Thursday, November 17, 2011

The past year has been tough on consumers’ pockets, and with the consumer price index racing towards the 6% range, it’s going to get tougher for people as they are forced to make do with getting less for their rands.

“While the rising petrol price and rate of inflation have experts pointing to a dreary festive season, the outlook for the start of 2012 has little promise of being much better. In fact, it’s likely to be pretty bleak from a financial perspective for a lot of South Africans.

“As it is, people’s money is going 5.7% less far than it did this time a year ago thanks to inflation. On average, prices increased by 0.4% between August 2011 and September 2011. This trend is set to continue and with increases in costs like school fees, medical aid and insurance amongst others.

“Consumers are going to have even less money from January than they do now, and they are going to have to become much more creative about how they allocate and manage their money,” says Thomas Creamer, Telesure MD.

For some, giving up a few luxuries might be all it will take to absorb the impact of rising inflation, high petrol prices and increases in other living costs, but for others some drastic cost cutting is necessary.

Creamer advises consumers to start preparing their budgets for the New Year now so that they can implement their cost-cutting tactics before annual increases come into effect.

“Draw up a budget. It doesn’t have to be complicated. A simple list of fixed and non-essential expenses against your income is all that is required. Include everything that you spend money on every month, from rent to your home loan, electricity, your cellphone, medical aid, groceries, petrol and domestic worker. This will give you a decent understanding of where your money is going every month.

“By now, you should know what your medical aid and insurance premiums, children’s school fees and other monthly costs are going to be for 2012. If you don’t know yet, start gathering this information from the relevant service providers as soon as possible to give you enough time to shop around for better prices if you have to. You may be pleasantly surprised on how much you can save.
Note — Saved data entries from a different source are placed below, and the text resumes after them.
Lemma free_rec_ok d : forall π p s F,
  T !! π = Some p -> (length π + d = 3)%nat -> intact s F π ->
  wp (free_rec strict d p) s (fun _ => freed_sub s F π).
Proof.
  induction d as [|d IH]; intros π p s F Hp Hd Hint.
  { apply (pt_path _ _ _ Hpt) in Hp as (? & _). lia. }
  cbn [free_rec]. apply wp_bind.
  assert (Hvp : valid_page p) by (by eapply sub_valid, sub_self).
  eapply wp_mono; [apply (wp_for_range (done_upto s F π p) _ 512 0)|]; cbn beta.
  - destruct Hint as [Hal _]. exists ∅. rewrite (left_id_L ∅ (∪)). split; [done|]. split.
    + intros q. split; [set_solver|intros (j & ? & _); lia].
    + done.
  - intros i s' Hi Hupto. pose proof Hupto as (D & Hal & HD & Hm).
    assert (Hix : index i) by (unfold index; lia).
    destruct (upto_intact s F π p i s' D) as (HpD & Hint' & He); try done; [lia|].
    assert (Een : entry p i = p + 8 * i).
    { unfold entry. apply u64_small. apply valid_page_range in Hvp. unfold index in *. lia. }
    rewrite Een. unfold load64, store64. apply wp_bind, wp_gets. rewrite He.
    destruct (decide (length π = 2%nat)) as [E2|E2].
    + destruct (Hlv π p i Hp E2 Hix) as [-> Hs].
      replace (strict && has (ld64 m0 (p + 8 * i)) PTE_V) with false
        by (destruct strict; [by rewrite Hs|done]).
      apply wp_ret. apply done_upto_skip; [|done].
      destruct (T !! (π ++ [i])) eqn:E; [|done]. apply (pt_path _ _ _ Hpt) in E as (El & _).
      rewrite length_app in El. cbn in El. lia.
    + rewrite (pt_entry _ _ _ Hpt _ _ _ Hp) by (done || lia).
      destruct (T !! (π ++ [i])) as [q|] eqn:E; cbn [link].
      * rewrite is_table_link. pose proof (pt_path _ _ _ Hpt _ _ E) as (_ & _ & Hvq).
        rewrite link_page by done.
        apply wp_bind. eapply wp_mono.
        { apply (IH (π ++ [i]) q s' (D ∪ F)); [done| |done]. rewrite length_app. cbn. lia. }
        cbn beta. intros _ s1 Hf. apply wp_modify. by eapply upto_child.
      * change (is_table 0) with false. change (has 0 PTE_V) with false. rewrite andb_false_r.
        apply wp_ret. by apply done_upto_skip.
  - intros _ s' (D & Hal & HD & Hm). destruct Hint as [Hal0 Hold].
    assert (HpD : p ∉ D) by (intros (j & _ & Hj)%HD; exact (sub_not_self _ _ _ Hp Hj)).
    destruct (Hold p) as [HpF _]; [by apply sub_self|].
    eapply wp_mono; [apply kfree_ok; [done|done|set_solver]|]. cbn beta. intros _ s2 [Hal2 Hso].
    assert (Es : sub T π = {[p]} ∪ D).
    { apply set_eq. intros q. rewrite (sub_split _ _ _ Hp), elem_of_union, HD, elem_of_singleton.
      unfold index. naive_solver lia. }
    split; [rewrite Es, <- (assoc_L (∪)); done|]. intros x Hx. rewrite Hso, Hm; [done| | |].
    + intros q Hq. apply Hx. rewrite Es. set_solver.
    + assert (Hpx : ~ in_page p x) by (apply Hx; rewrite Es; set_solver).
      unfold in_page, PGSIZE in *. lia.
    + apply Hx. rewrite Es. set_solver.
Qed.
End walk.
“If, based on your list, it appears that you have, or are going to have, a shortfall when annual increases come into play, you need to urgently seek ways to cut back,” says Creamer.
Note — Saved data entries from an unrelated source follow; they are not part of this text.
(* ===== verification/Newfs.v ===== *)
(** * The file system (fifth experiment, [newfs.c]): model

    In-memory inodes and directory entries are heap objects that point to each
    other; here they live in two finite maps indexed by addresses, with [None]
    for the null pointer, and every member assignment of the source is an update
    of such a map. Dereferencing a null pointer, reading a variable or a heap
    block nobody wrote, and running over the end of a buffer are [Undefined].
    Contents of fresh [malloc] blocks and of unassigned structure members are
    parameters. Strings are lists of non-zero bytes. *)

From S2P Require Import Prelude.
From S2P Require Import Memory.
From S2P Require Import NewfsDisk.

(** [struct newfs_dentry]. *)
Record newfs_dentry : Type := Dentry {
  de_fname : list Z;
  de_ftype : Z;
  de_parent : option nat;
  de_brother : option nat;
  de_ino : Z;
  de_inode : option nat;
  de_valid : Z;
}.

(** [struct newfs_inode]. [in_data] is [None] while the pointer is unset. *)
Record newfs_inode : Type := Inode {
  in_ino : Z;
  in_size : Z;
  in_dir_cnt : Z;
  in_dentry : option nat;
  in_dentrys : option nat;
  in_data : option (list Z);
}.

(** [struct newfs_super]. *)
Record newfs_super : Type := Super {
  sz_io : Z;
  sz_disk : Z;
  sz_usage : Z;
  max_ino : Z;
  max_data : Z;
  map_inode : list Z;
  map_inode_blks : Z;
  map_inode_offset : Z;
  map_data : list Z;
  map_data_blks : Z;
  map_data_offset : Z;
  inode_offset : Z;
  data_offset : Z;
  is_mounted : bool;
  root_dentry : option nat;
}.

(** The program: the super block, the heap and the device. *)
Record newfs (D : Type) : Type := Newfs {
  super : newfs_super;
  dentries : gmap nat newfs_dentry;
  inodes : gmap nat newfs_inode;
  brk : nat;
  device : D;
}.
Arguments Newfs {D} super dentries inodes brk device.
Arguments super {D} n.
Arguments dentries {D} n.
Arguments inodes {D} n.
Arguments brk {D} n.
Arguments device {D} n.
Some of the possible areas where you can cut back include:

  • Cellphone: If you’re on pay-as-you-go, investigate whether getting a contract could save you money.
  • Satellite TV: This is a luxury. Think about whether you really need satellite TV.
  • Entertainment: Cut down on the frequency that you go out or put a realistic limit on what you can spend when you do. If you can’t afford to go out, don’t.
  • Dining out: Prepare a packed lunch for work instead of buying take aways or convenience meals.
  • Groceries: Plan your meals and shop weekly. Only buy what is on the list and avoid visiting convenience stores.
  • Subscriptions and memberships: Cancel memberships and subscriptions that you don’t need or don’t use.
  • Mortgage bond: See if you can lower your monthly repayments by refinancing your home at a more favourable interest rate or by consolidating your debt.
  • Medical aid and insurance: If you feel that your premiums are unaffordable, shop around for better deals.
  • Credit cards: Don’t overspend on your credit card. Abusing the credit facility on your credit card can land you in serious debt. It is also more expensive in the long run because interest charges are usually high.

Creamer concludes saying that people who are unsure about how to draw up a budget or where to apply cost cutting efforts should speak to their bank or a debt counsellor.